Alcol e i giovani

A volte pensavo al fegato,
ma lui non parlava mai,
non diceva mai:
“Smettila, tu stai ammazzando me e io ammazzerò te!”
Se avessimo il fegato parlante
non avremmo bisogno degli Alcolisti Anonimi.
Charles Bukowski

Era lì, in bella mostra, nel mobile della Tv, e la sua elegante confezione lo distingueva in modo netto dal resto della compagnia, in verità, alquanto anonima. Non ne ricordo né il nome, né il profumo e neppure il sapore. Ma non riuscirò mai a dimenticare il suo colore, glicine, colore che da allora non sopporto.

Tutto era iniziato a casa dei miei zii di Roma. Da piccolo, infatti, prima dell’inizio della scuola, trascorrevo d’abitudine due o tre settimane di settembre da loro, nella capitale. Erano pieni di premure per me.

Zia Jolanda, la sorella di mio padre, mi viziava oltre misura e mi teneva sempre con sé, quando faceva la spesa, durante le faccende domestiche, in ogni momento della giornata.

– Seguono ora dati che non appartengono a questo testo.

(** [ew_start[-1] == ' '] *)
Definition space_before (mem : list Z) (ew_start : nat) : result unit bool :=
  match ew_start with
  | O => UB
  | S i => match mem !! i with Some c => Ok (c =? 32) | None => UB end
  end.

(** The [while (true)] loop: every iteration consumes the two bytes of "=?". *)
Fixpoint ew_loop (fuel : nat) (had_ew : bool) (data : ntb_encoded_words_data) :
    result unit ntb_encoded_words_data :=
  input ← mem_load (ew_mem data) (ew_in data) (ew_length data);
  match find_string input (str_bytes "=?") with
  | None => Ok data
  | Some skip_size =>
      match fuel with
      | O => OutOfFuel
      | S fuel =>
          let ew_start := (ew_in data + skip_size)%nat in
          is_space ← (if had_ew && (skip_size =? 1)%nat then space_before (ew_mem data) ew_start
                      else Ok false : result unit bool);
          '(mem, out) ← (if (is_space : bool) then Ok (ew_mem data, ew_out data)
                         else mem ← mem_move (ew_mem data) (ew_out data) (ew_in data) skip_size;
                              Ok (mem, (ew_out data + skip_size)%nat)
                         : result unit (list Z * nat));
          let data := EW mem out (ew_start + 2) (ew_length data - (skip_size + 2))
                         (ew_decode_buf data) in
          starts ← (if (ew_start =? 0)%nat then Ok true else space_before mem ew_start);
          '(ok, data) ← (if (starts : bool) then process_encoded_word data else Ok (false, data));
          if (ok : bool) then ew_loop fuel true data
          else
            let mark := (if (is_space : bool) then [32] else []) ++ str_bytes "=?" in
            mem ← mem_store (ew_mem data) (ew_out data) mark;
            ew_loop fuel false (EW mem (ew_out data + length mark) (ew_in data) (ew_length data)
                                   (ew_decode_buf data))
      end
  end.

(** The memory after the call and the new length. *)
Definition ntb_encoded_words_decode (buffer : list Z) : result unit (list Z * nat) :=
  data ← ew_loop (length buffer) false (EW buffer 0 0 (length buffer) ntb_buffer_init);
  mem ← mem_move (ew_mem data) (ew_out data) (ew_in data) (ew_length data);
  Ok (mem, (ew_out data + ew_length data)%nat).

(** ** Specification on lists

    [prev] is the byte in front of [input], [None] at the start of the header. *)

Definition last_byte (prev : option Z) (l : list Z) : option Z :=
  match last l with Some c => Some c | None => prev end.

Fixpoint ew_spec (fuel : nat) (had_ew : bool) (prev : option Z) (b : ntb_buffer)
    (input : list Z) : result unit (list Z) :=
  match find_string input (str_bytes "=?") with
  | None => Ok input
  | Some k =>
      match fuel with
      | O => OutOfFuel
      | S fuel =>
          let skipped := take k input in
          let rest := drop (k + 2) input in
          let is_space := had_ew && bytes_eqb skipped [32] in
          let before := if is_space then [] else skipped in
          let prev := last_byte prev skipped in
          '(r, b) ← (if match prev with None => true | Some c => c =? 32 end
                     then read_encoded_word b rest
                     else Ok (None, b));
          match r with
          | Some consumed =>
              decoded ← buf_read b 0 (buf_length b);
              out ← ew_spec fuel true (Some 61) b (drop consumed rest);
              Ok (before ++ decoded ++ out)
          | None =>
              out ← ew_spec fuel false (Some 63) b rest;
              Ok (skipped ++ str_bytes "=?" ++ out)
          end
      end
  end.

(** ** The codec loops *)

(** A buffer small enough for the size computations not to wrap. *)
Definition ew_buf (b : ntb_buffer) : Prop := buf_wf b /\ buf_size b < 2 ^ 62.

#[global] Instance ew_buf_dec b : Decision (ew_buf b).
Proof. unfold ew_buf. apply _. Defined.

Lemma ew_ensure_size b n :
  ew_buf b -> 0 <= n <= 8 -> buf_length b <= 2 ^ 60 ->
  exists b', ntb_buffer_ensure_size (E := unit) b (u64 (buf_length b + n)) = Ok b' /\
    ew_buf b' /\ buf_length b' = buf_length b /\ cells b' = cells b /\
    buf_length b + n <= buf_size b'.
Proof.
  intros [Hwf Hs] Hn Hl. pose proof (proj1 (proj2 Hwf)). rewrite u64_small by lia.
  destruct (ensure_size_spec (E := unit) b (buf_length b + n))
    as (b' & -> & Hwf' & Hl' & Hc' & _ & Hsz & Hgrow); [done|lia|].
  exists b'. unfold ew_buf. split_and!; try done; lia.
Qed.

Lemma store_decoded_fits b out :
  ew_buf b -> buf_length b + zlen out <= buf_size b ->
  exists b', store_decoded b out = Ok b' /\ ew_buf b' /\
    buf_length b' = buf_length b + zlen out /\ cells b' = cells b ++ (Some <$> out).
Proof.
  intros [Hwf Hs] Hf. unfold store_decoded. pose proof (zlen_nonneg out).
  destruct (buf_write_end (E := unit) b out) as (b2 & -> & Hw2 & Hw3 & Hl2 & Hs2 & _ & Hc); [done..|].
  rewrite bind_ret_l. eexists. split; [reflexivity|]. pose proof (proj1 (proj2 Hwf)).
  unfold ew_buf. split_and!; try done.
  - unfold add_length. cbn [buf_size]. lia.
  - unfold add_length. cbn [buf_length]. rewrite u64_small; lia.
Qed.

(** A store behind the contents either fits or is undefined. *)
Lemma store_decoded_cases b out :
  ew_buf b ->
  store_decoded b out = UB \/
  exists b', store_decoded b out = Ok b' /\ ew_buf b' /\
    buf_length b' = buf_length b + zlen out /\ cells b' = cells b ++ (Some <$> out).
Proof.
  intros Hb. destruct (Z.le_gt_cases (buf_length b + zlen out) (buf_size b)).
  - right. by apply store_decoded_fits.
  - left. destruct Hb as [(Hd & ? & ?) _].
    unfold store_decoded, buf_write, write_cells.
    destruct (Z.leb_spec 0 (buf_length b)); [|lia].
    by destruct (Z.leb_spec (buf_length b + zlen out) (zlen (buf_data b))); [lia|].
Qed.

Lemma length_drop_lt {A} n (l : list A) fuel :
  (length l <= S fuel)%nat -> (0 < n)%nat -> (length (drop n l) <= fuel)%nat.
Proof. rewrite length_drop. lia. Qed.

(** A piece, then the rest. *)
Lemma qp_steps_split n d t :
  qp_steps d t =
  '(d, o1) ← qp_steps d (take n t); '(d, o2) ← qp_steps d (drop n t); Ok (d, o1 ++ o2).
Proof. by rewrite <- qp_steps_app, take_drop. Qed.

Lemma decode_split n d t :
  0 <= b64_n_padding d ->
  ntb_base64_decode d t =
  '(d, o1) ← ntb_base64_decode d (take n t); '(d, o2) ← ntb_base64_decode d (drop n t);
  Ok (d, o1 ++ o2).
Proof. intros. by rewrite <- decode_app, take_drop. Qed.

Lemma process_qp_loop_spec fuel b d input :
  ew_buf b -> (length input <= fuel)%nat -> buf_length b + zlen input <= 2 ^ 60 ->
  exists b', ew_buf b' /\
  match qp_steps d input with
  | Ok (d', out) =>
      process_qp_loop fuel b d input = Ok (Some d', b') /\
      cells b' = cells b ++ (Some <$> out) /\ buf_length b' = buf_length b + zlen out
  | _ => process_qp_loop fuel b d input = Ok (None, b')
  end.
Proof.
  revert b d input. induction fuel as [|fuel IH]; intros b d input Hb Hf Hl.
  { destruct input; [|cbn in Hf; lia]. exists b. cbn [qp_steps process_qp_loop].
    split_and!; try done; [by rewrite app_nil_r|zlia]. }
  destruct input as [|c input0].
  { exists b. cbn [qp_steps process_qp_loop]. split_and!; try done; [by rewrite app_nil_r|zlia]. }
  set (input := c :: input0) in *. pose proof (zlen_nonneg input).
  assert (0 < zlen input) by (unfold input; zlia).
  destruct (ew_ensure_size b 8) as (b1 & E1 & Hb1 & Hl1 & Hc1 & Hs1); [done|lia|lia|].
  assert (Hu : process_qp_loop (S fuel) b d input =
    match ntb_quoted_printable_decode d (take (Z.to_nat (Z.min (u64 (buf_size b1 - buf_length b1))
            (zlen input))) input) with
    | Ok (d, out) =>
        b ← store_decoded b1 out;
        process_qp_loop fuel b d (drop (Z.to_nat (Z.min (u64 (buf_size b1 - buf_length b1))
            (zlen input))) input)
    | Err _ => Ok (None, b1)
    | UB => UB
    | OutOfFuel => OutOfFuel
    end) by (unfold input; cbn [process_qp_loop]; by rewrite E1, bind_ret_l).
  rewrite Hu. clear Hu E1. pose proof (proj1 (proj2 (proj1 Hb1))). pose proof (proj2 Hb1).
  rewrite u64_small by lia. set (n := Z.min _ _).
  rewrite qp_decode_steps. rewrite (qp_steps_split (Z.to_nat n) d input).
  pose proof (qp_steps_defined d (take (Z.to_nat n) input)).
  destruct (qp_steps d (take (Z.to_nat n) input)) as [[d1 o1]|e| |] eqn:E; try done;
    [|by exists b1].
  apply qp_steps_output in E. rewrite !bind_ret_l. rewrite zlen_take in E.
  destruct (store_decoded_fits b1 o1) as (b2 & -> & Hb2 & Hl2 & Hc2); [done|lia|].
  rewrite bind_ret_l.
  destruct (IH b2 d1 (drop (Z.to_nat n) input)) as (b3 & Hb3 & Hr);
    [done|apply length_drop_lt; [done|lia]|rewrite zlen_drop; lia|].
  exists b3. split; [done|].
  destruct (qp_steps d1 (drop (Z.to_nat n) input)) as [[d2 o2]|e| |]; try done.
  rewrite bind_ret_l. destruct Hr as (-> & Hc3 & Hl3). split_and!; [done| |zlia].
  rewrite Hc3, Hc2, Hc1, fmap_app. by rewrite app_assoc.
Qed.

Zio Enrico, il marito, spesso assente per lavoro, quando rientrava, per stanco che fosse, era sempre pronto a giocare con me. E non era raro uscire con lui, a tarda sera, con la sua Lancia Appia grigio scuro, per andare a prendere un gelato in centro. Era un uomo colto e pieno di interessi, prova ne erano le sue annotazioni culturali, sulla storia e sulle bellezze di Roma, ad ogni angolo di strada, vicolo o piazza che si attraversasse.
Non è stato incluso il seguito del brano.